== Data

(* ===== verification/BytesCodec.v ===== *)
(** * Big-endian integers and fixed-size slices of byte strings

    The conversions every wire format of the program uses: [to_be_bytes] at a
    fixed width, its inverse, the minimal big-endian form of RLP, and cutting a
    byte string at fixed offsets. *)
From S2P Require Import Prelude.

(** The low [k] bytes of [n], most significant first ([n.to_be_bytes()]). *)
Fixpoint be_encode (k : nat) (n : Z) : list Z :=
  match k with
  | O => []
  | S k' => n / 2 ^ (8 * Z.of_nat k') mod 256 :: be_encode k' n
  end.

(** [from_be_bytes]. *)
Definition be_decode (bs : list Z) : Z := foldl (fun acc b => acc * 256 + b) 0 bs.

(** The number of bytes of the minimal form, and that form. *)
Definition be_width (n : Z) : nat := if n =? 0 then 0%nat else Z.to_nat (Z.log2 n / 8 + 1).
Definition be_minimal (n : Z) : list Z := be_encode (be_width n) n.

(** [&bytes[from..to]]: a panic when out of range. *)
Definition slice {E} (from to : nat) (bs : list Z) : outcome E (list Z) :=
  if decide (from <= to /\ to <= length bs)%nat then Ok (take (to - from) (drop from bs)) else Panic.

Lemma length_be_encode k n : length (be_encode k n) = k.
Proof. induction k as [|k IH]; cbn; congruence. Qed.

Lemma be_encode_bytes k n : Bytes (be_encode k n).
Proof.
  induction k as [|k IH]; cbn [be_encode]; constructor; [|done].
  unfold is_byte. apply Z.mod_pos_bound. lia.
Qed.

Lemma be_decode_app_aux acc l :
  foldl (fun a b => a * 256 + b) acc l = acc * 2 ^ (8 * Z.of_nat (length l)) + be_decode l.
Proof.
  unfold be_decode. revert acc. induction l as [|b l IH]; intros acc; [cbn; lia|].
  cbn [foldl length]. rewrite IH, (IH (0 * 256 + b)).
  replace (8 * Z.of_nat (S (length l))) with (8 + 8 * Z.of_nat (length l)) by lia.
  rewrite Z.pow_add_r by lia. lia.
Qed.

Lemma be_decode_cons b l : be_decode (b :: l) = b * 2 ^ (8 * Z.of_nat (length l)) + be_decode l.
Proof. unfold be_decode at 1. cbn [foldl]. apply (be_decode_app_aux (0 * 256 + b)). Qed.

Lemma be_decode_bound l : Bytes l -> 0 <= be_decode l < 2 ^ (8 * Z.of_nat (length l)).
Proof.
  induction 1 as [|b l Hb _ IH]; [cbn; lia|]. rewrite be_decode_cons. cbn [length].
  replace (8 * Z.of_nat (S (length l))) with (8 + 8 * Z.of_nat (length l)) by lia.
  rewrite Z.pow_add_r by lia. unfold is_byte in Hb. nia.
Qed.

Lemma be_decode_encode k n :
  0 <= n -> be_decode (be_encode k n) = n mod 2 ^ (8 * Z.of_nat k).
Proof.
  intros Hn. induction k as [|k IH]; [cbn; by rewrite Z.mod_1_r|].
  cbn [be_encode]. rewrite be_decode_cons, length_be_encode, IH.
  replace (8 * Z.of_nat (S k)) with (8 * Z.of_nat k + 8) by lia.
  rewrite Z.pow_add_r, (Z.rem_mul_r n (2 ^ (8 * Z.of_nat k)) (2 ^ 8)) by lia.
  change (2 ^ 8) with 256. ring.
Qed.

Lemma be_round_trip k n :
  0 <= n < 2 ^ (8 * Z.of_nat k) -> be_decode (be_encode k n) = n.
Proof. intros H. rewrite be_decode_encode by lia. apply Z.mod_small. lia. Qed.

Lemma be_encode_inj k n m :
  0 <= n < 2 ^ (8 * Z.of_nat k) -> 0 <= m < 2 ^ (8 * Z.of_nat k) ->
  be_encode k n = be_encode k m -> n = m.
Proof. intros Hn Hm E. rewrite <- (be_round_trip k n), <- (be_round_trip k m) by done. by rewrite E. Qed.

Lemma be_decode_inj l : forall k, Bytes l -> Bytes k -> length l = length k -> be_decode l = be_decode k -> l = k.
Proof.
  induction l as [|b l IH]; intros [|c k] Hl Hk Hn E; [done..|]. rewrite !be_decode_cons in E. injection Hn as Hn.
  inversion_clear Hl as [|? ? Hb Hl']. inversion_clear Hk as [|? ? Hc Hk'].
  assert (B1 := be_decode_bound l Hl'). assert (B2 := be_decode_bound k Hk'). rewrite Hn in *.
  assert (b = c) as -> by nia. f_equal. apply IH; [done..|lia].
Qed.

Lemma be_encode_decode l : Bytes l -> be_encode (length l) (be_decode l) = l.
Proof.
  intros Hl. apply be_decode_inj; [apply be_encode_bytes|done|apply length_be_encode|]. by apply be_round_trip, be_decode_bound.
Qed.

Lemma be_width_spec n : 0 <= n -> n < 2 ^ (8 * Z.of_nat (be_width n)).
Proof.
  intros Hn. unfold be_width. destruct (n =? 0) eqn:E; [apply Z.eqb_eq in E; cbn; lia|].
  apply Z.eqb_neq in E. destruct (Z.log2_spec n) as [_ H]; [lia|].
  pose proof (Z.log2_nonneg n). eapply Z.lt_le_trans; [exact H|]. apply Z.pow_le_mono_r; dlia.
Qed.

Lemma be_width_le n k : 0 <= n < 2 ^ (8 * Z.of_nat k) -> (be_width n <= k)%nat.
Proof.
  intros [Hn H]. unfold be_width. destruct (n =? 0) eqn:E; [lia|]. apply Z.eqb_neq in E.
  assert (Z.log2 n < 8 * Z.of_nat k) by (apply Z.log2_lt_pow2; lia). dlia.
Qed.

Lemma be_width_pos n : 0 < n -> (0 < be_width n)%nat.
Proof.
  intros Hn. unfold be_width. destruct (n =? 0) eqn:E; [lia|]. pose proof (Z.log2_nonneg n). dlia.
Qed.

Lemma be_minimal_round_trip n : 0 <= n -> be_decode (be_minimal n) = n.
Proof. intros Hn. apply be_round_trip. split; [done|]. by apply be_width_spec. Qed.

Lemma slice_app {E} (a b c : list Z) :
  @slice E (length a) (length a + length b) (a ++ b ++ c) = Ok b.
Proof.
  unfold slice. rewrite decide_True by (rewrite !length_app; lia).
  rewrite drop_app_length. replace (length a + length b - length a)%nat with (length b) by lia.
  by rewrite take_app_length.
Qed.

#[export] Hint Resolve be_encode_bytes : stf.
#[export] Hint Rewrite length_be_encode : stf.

====

> [Brief]: An exact copy of every entry is what is needed here.

> [Reply]:
(* ===== verification/BytesCodec.v ===== *)
(** * Big-endian integers and fixed-size slices of byte strings

    The conversions every wire format of the program uses: [to_be_bytes] at a
    fixed width, its inverse, the minimal big-endian form of RLP, and cutting a
    byte string at fixed offsets. *)
From S2P Require Import Prelude.

(** The low [k] bytes of [n], most significant first ([n.to_be_bytes()]). *)
Fixpoint be_encode (k : nat) (n : Z) : list Z :=
  match k with
  | O => []
  | S k' => n / 2 ^ (8 * Z.of_nat k') mod 256 :: be_encode k' n
  end.

(** [from_be_bytes]. *)
Definition be_decode (bs : list Z) : Z := foldl (fun acc b => acc * 256 + b) 0 bs.

(** The number of bytes of the minimal form, and that form. *)
Definition be_width (n : Z) : nat := if n =? 0 then 0%nat else Z.to_nat (Z.log2 n / 8 + 1).
Definition be_minimal (n : Z) : list Z := be_encode (be_width n) n.

(** [&bytes[from..to]]: a panic when out of range. *)
Definition slice {E} (from to : nat) (bs : list Z) : outcome E (list Z) :=
  if decide (from <= to /\ to <= length bs)%nat then Ok (take (to - from) (drop from bs)) else Panic.

Lemma length_be_encode k n : length (be_encode k n) = k.
Proof. induction k as [|k IH]; cbn; congruence. Qed.

Lemma be_encode_bytes k n : Bytes (be_encode k n).
Proof.
  induction k as [|k IH]; cbn [be_encode]; constructor; [|done].
  unfold is_byte. apply Z.mod_pos_bound. lia.
Qed.

Lemma be_decode_app_aux acc l :
  foldl (fun a b => a * 256 + b) acc l = acc * 2 ^ (8 * Z.of_nat (length l)) + be_decode l.
Proof.
  unfold be_decode. revert acc. induction l as [|b l IH]; intros acc; [cbn; lia|].
  cbn [foldl length]. rewrite IH, (IH (0 * 256 + b)).
  replace (8 * Z.of_nat (S (length l))) with (8 + 8 * Z.of_nat (length l)) by lia.
  rewrite Z.pow_add_r by lia. lia.
Qed.

Lemma be_decode_cons b l : be_decode (b :: l) = b * 2 ^ (8 * Z.of_nat (length l)) + be_decode l.
Proof. unfold be_decode at 1. cbn [foldl]. apply (be_decode_app_aux (0 * 256 + b)). Qed.

Lemma be_decode_bound l : Bytes l -> 0 <= be_decode l < 2 ^ (8 * Z.of_nat (length l)).
Proof.
  induction 1 as [|b l Hb _ IH]; [cbn; lia|]. rewrite be_decode_cons. cbn [length].
  replace (8 * Z.of_nat (S (length l))) with (8 + 8 * Z.of_nat (length l)) by lia.
  rewrite Z.pow_add_r by lia. unfold is_byte in Hb. nia.
Qed.

Lemma be_decode_encode k n :
  0 <= n -> be_decode (be_encode k n) = n mod 2 ^ (8 * Z.of_nat k).
Proof.
  intros Hn. induction k as [|k IH]; [cbn; by rewrite Z.mod_1_r|].
  cbn [be_encode]. rewrite be_decode_cons, length_be_encode, IH.
  replace (8 * Z.of_nat (S k)) with (8 * Z.of_nat k + 8) by lia.
  rewrite Z.pow_add_r, (Z.rem_mul_r n (2 ^ (8 * Z.of_nat k)) (2 ^ 8)) by lia.
  change (2 ^ 8) with 256. ring.
Qed.

Lemma be_round_trip k n :
  0 <= n < 2 ^ (8 * Z.of_nat k) -> be_decode (be_encode k n) = n.
Proof. intros H. rewrite be_decode_encode by lia. apply Z.mod_small. lia. Qed.

Lemma be_encode_inj k n m :
  0 <= n < 2 ^ (8 * Z.of_nat k) -> 0 <= m < 2 ^ (8 * Z.of_nat k) ->
  be_encode k n = be_encode k m -> n = m.
Proof. intros Hn Hm E. rewrite <- (be_round_trip k n), <- (be_round_trip k m) by done. by rewrite E. Qed.

Lemma be_decode_inj l : forall k, Bytes l -> Bytes k -> length l = length k -> be_decode l = be_decode k -> l = k.
Proof.
  induction l as [|b l IH]; intros [|c k] Hl Hk Hn E; [done..|]. rewrite !be_decode_cons in E. injection Hn as Hn.
  inversion_clear Hl as [|? ? Hb Hl']. inversion_clear Hk as [|? ? Hc Hk'].
  assert (B1 := be_decode_bound l Hl'). assert (B2 := be_decode_bound k Hk'). rewrite Hn in *.
  assert (b = c) as -> by nia. f_equal. apply IH; [done..|lia].
Qed.

Lemma be_encode_decode l : Bytes l -> be_encode (length l) (be_decode l) = l.
Proof.
  intros Hl. apply be_decode_inj; [apply be_encode_bytes|done|apply length_be_encode|]. by apply be_round_trip, be_decode_bound.
Qed.

Lemma be_width_spec n : 0 <= n -> n < 2 ^ (8 * Z.of_nat (be_width n)).
Proof.
  intros Hn. unfold be_width. destruct (n =? 0) eqn:E; [apply Z.eqb_eq in E; cbn; lia|].
  apply Z.eqb_neq in E. destruct (Z.log2_spec n) as [_ H]; [lia|].
  pose proof (Z.log2_nonneg n). eapply Z.lt_le_trans; [exact H|]. apply Z.pow_le_mono_r; dlia.
Qed.

Lemma be_width_le n k : 0 <= n < 2 ^ (8 * Z.of_nat k) -> (be_width n <= k)%nat.
Proof.
  intros [Hn H]. unfold be_width. destruct (n =? 0) eqn:E; [lia|]. apply Z.eqb_neq in E.
  assert (Z.log2 n < 8 * Z.of_nat k) by (apply Z.log2_lt_pow2; lia). dlia.
Qed.

Lemma be_width_pos n : 0 < n -> (0 < be_width n)%nat.
Proof.
  intros Hn. unfold be_width. destruct (n =? 0) eqn:E; [lia|]. pose proof (Z.log2_nonneg n). dlia.
Qed.

Lemma be_minimal_round_trip n : 0 <= n -> be_decode (be_minimal n) = n.
Proof. intros Hn. apply be_round_trip. split; [done|]. by apply be_width_spec. Qed.

Lemma slice_app {E} (a b c : list Z) :
  @slice E (length a) (length a + length b) (a ++ b ++ c) = Ok b.
Proof.
  unfold slice. rewrite decide_True by (rewrite !length_app; lia).
  rewrite drop_app_length. replace (length a + length b - length a)%nat with (length b) by lia.
  by rewrite take_app_length.
Qed.

#[export] Hint Resolve be_encode_bytes : stf.
#[export] Hint Rewrite length_be_encode : stf.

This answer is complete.